Libro de muchos dolores en el que Gómez Jiménez elabora una estética y una ética. Leemos Mar baldío con el mismo tenor de su escritura: nos hacemos hora y minutos en cada verso, limitados por la tentación de descubrir la sombra que ha quedado colgada en los ojos de su autor. El poeta busca, indaga, se tropieza con el deseo, con las ganas de ser parte de quien no permite ser parte de él. Entonces dice: “Hubo un tiempo / en el que aún no nos conocíamos. / Tú caminabas entonces / por las mismas calles que yo / sin verme / o me veías pero no me mirabas / y yo te veía o te miraba...”. Las primeras palabras de este poemario anuncian, dicen de la soledad, de un tiempo para un encuentro que nunca se dio.

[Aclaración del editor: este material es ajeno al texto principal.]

Lemma typed_hash ks k : beqb (type_name (ks !! k)) "hash" || beqb (type_name (ks !! k)) "none" = true → ∃ h, as_hash ks k = Some h.
Proof. unfold as_hash. destruct (ks !! k) as [[]|]; try done; eauto. Qed.
Lemma typed_zset ks k : beqb (type_name (ks !! k)) "zset" || beqb (type_name (ks !! k)) "none" = true → ∃ z, as_zset ks k = Some z.
Proof. unfold as_zset. destruct (ks !! k) as [[]|]; try done; eauto. Qed.

(** A version was published: its row is new and complete, the mirror holds its
    files, and no other row changed. *)
Definition published (ks ks' : keyspace) (n : Z) (h : gmap bytes bytes) (meta : bytes) : Prop :=
  ks' !! kVersionKey = Some (RStr (to_string (n + 1))) ∧ ks' !! kFilesKey = Some (RHash h) ∧
  row ks (n + 1) = no_row ∧ row ks' (n + 1) = (Some (RHash h), Some meta, Some (n + 1)) ∧ same_rows (λ v, v ≠ n + 1) ks ks'.

(** ** The effect of a transaction *)

(** A row appeared, or was removed, and nothing else changed. *)
Definition row_changed (ks ks' : keyspace) (v : Z) (r : option rvalue * option bytes * option Z) : Prop :=
  ks' !! kVersionKey = ks !! kVersionKey ∧ ks' !! kFilesKey = ks !! kFilesKey ∧ row ks' v = r ∧ same_rows (λ w, w ≠ v) ks ks'.

Section effects.
Context `{LuaNumbers} (cfg : ConfigHistoryConfig).

(** What a transaction that answers [c > 0] did, when the counter was [n]. *)
Definition effect (t : txn) (n c : Z) (ks ks' : keyspace) : Prop :=
  match t with
  | TSave base _ meta files => base = n ∧ c = n + 1 ∧ published ks ks' n (hash_of files) meta
  | TRollback base target _ meta source files =>
      base = n ∧ c = n + 1 ∧ published ks ks' n (hash_of files) meta ∧
      target ≤ n ∧ ks !! snapshot_key target = Some (RHash (hash_of files)) ∧ meta_of ks target = Some source
  | TRepairSnapshot v meta _ files =>
      v = n ∧ c = n ∧ ks !! snapshot_key n = None ∧ meta_of ks n = Some meta ∧ is_Some (index_of ks n) ∧ ks !! kFilesKey = Some (RHash (hash_of files)) ∧
      row_changed ks ks' n (Some (RHash (hash_of files)), Some meta, index_of ks n)
  | TRebuildMirror v meta _ files =>
      v = n ∧ c = n ∧ ks !! snapshot_key n = Some (RHash (hash_of files)) ∧ meta_of ks n = Some meta ∧ is_Some (index_of ks n) ∧
      ks' !! kVersionKey = ks !! kVersionKey ∧ ks' !! kFilesKey = Some (RHash (hash_of files)) ∧ same_rows (λ _, True) ks ks'
  | TMigrate v meta _ files =>
      v = n ∧ c = n ∧ as_hash ks kMetaKey = Some ∅ ∧ as_zset ks kIndexKey = Some ∅ ∧ ks !! snapshot_key n = None ∧ ks !! kFilesKey = Some (RHash (hash_of files)) ∧
      row_changed ks ks' n (Some (RHash (hash_of files)), Some meta, Some n)
  | TRestore current target meta _ files =>
      current = n ∧ c = target ∧ n < target ∧ ks !! snapshot_key target = Some (RHash (hash_of files)) ∧ meta_of ks target = Some meta ∧
      is_Some (index_of ks target) ∧
      ks' !! kVersionKey = Some (RStr (to_string target)) ∧ ks' !! kFilesKey = Some (RHash (hash_of files)) ∧ same_rows (λ _, True) ks ks'
  | TDeleteOrphan current target _ _ _ _ _ => current = n ∧ target = n + 1 ∧ c = 1 ∧ row_changed ks ks' (n + 1) no_row
  | TSeed meta files =>
      ks !! kVersionKey = None ∧ c = 1 ∧
      (if bool_decide (files = [])
       then ks' !! kVersionKey = Some (RStr "1") ∧ ks' !! kFilesKey = None ∧ same_rows (λ _, True) ks ks'
       else published ks ks' 0 (hash_of files) meta)
  | TCollect v cutoff =>
      v < n ∧ c = 1 ∧ row_changed ks ks' v no_row ∧
      ∃ z s, as_zset ks kIndexKey = Some z ∧ z !! to_string v = Some s ∧
        (∃ retain, tonumber (to_string (retention_versions cfg)) = Some retain ∧
         Z.of_nat (length (filter (λ e, zless e (to_string v, s) = true) (zmembers z))) < Z.of_nat (size z) - retain) ∧
        ∃ ts limit, meta_ts (meta_of ks v) = Some ts ∧ tonumber (to_string cutoff) = Some limit ∧ ts < limit
  | THealth _ | TBeat _ _ => unchanged ks ks'
  end.

(** A transaction that fails or is refused leaves the history as it was. *)
Definition txn_outcome (t : txn) (n : Z) (r : option Z) (ks ks' : keyspace) : Prop :=
  match r with
  | Some c => if 0 <? c then effect t n c ks ks' else unchanged ks ks'
  | None => unchanged ks ks'
  end.

(** Arguments as the gateway passes them: 64-bit versions (those that are repaired
    are positive), files of a map. *)
Definition names_differ (files : files_map) : Prop := NoDup files.*1.
Definition txn_ok (t : txn) : Prop :=
  match t with
  | TSave base _ _ files => version_num base ∧ names_differ files
  | TRollback base target _ _ _ files => version_num base ∧ version_num target ∧ names_differ files
  | TRepairSnapshot v _ _ files | TRebuildMirror v _ _ files | TMigrate v _ _ files => 0 < v ≤ INT64_MAX ∧ names_differ files
  | TRestore current target _ _ files => version_num current ∧ 0 ≤ target < LUA_EXACT - 1 ∧ names_differ files
  | TDeleteOrphan current target _ _ _ _ files => version_num current ∧ version_num target ∧ names_differ files
  | TSeed _ files => names_differ files
  | TCollect v _ => version_num v
  | THealth _ | TBeat _ _ => True
  end.

End effects.

Section txns.
Context `{Redis, !RedisLaws, LuaNumbers}.

Lemma number_of n : version_num n → ∃ m, tonumber (to_string n) = Some m ∧ (n < LUA_EXACT → m = n) ∧ (LUA_EXACT ≤ n → LUA_EXACT ≤ m).
Proof.
  intros Hn. destruct (decide (n < LUA_EXACT)) as [Hl|Hl].
  - exists n. split; [by apply tonumber_exact; destruct Hn|]. split; [done|lia].
  - destruct (tonumber_large n) as (m & Hm & Hge); [destruct Hn; lia|]. exists m. split; [done|]. split; [lia|done].
Qed.

Lemma version_read ks n o : version_is ks n → as_str ks kVersionKey = Some o → tonumber (default ("0" : bytes) o) = Some n.
Proof.
  intros [Hv Hn] Ho. unfold as_str in Ho. destruct (ks !! kVersionKey) as [[s| | |]|]; try done; injection Ho as <-; cbn [default from_option id].
  - subst s. apply tonumber_exact. lia.
  - subst n. by apply (tonumber_exact 0).
Qed.

Lemma version_incr ks n : version_is ks n → n < INT64_MAX ∧ parse_int64 (default ("0" : bytes) (match ks !! kVersionKey with Some (RStr s) => Some s | _ => None end)) = Some n.
Proof.
  intros [Hv Hn]. split; [unfold LUA_EXACT, INT64_MAX in *; lia|]. destruct (ks !! kVersionKey) as [[s| | |]|]; try done; cbn [default from_option id]; subst.
  - apply parse_int64_print. unfold LUA_EXACT, INT64_MAX in *. lia.
  - by vm_compute.
Qed.

(** Snapshot, metadata, index entry and mirror of one version are written. *)
Definition filled (ks ks' : keyspace) (v : Z) (h : gmap bytes bytes) (meta : bytes) : Prop :=
  ks' !! kVersionKey = ks !! kVersionKey ∧ ks' !! kFilesKey = Some (RHash h) ∧ row ks' v = (Some (RHash h), Some meta, Some v) ∧
  same_rows (λ w, w ≠ v) ks ks'.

Ese mar que no aparece en las primeras páginas se prefigura en “una isla sin farsas”, en la “cartografía” de una voz intensa que no deja de buscar, que no teme mencionar la palabra amor en medio del desierto o a través del ruido de relojes, “cubiertos y vestuarios”. El mar es entonces una señal, la revelación de símbolos e instantes cuando

Es apacible el viento
que arrea mis naves
hacia tu mirada

tiene
no obstante
vocación de borrasca

confieso que mis naves
están perdidas.

El que escribe estos versos atraviesa ese océano de vértigo, de borrascas. Alguien que no lo ve, que no lo mira ni lo nombra porque “Quizás debí decirte / que mi alma está herida / que es un ave / a la que le han disparado / y anhela sanación y cobijo”.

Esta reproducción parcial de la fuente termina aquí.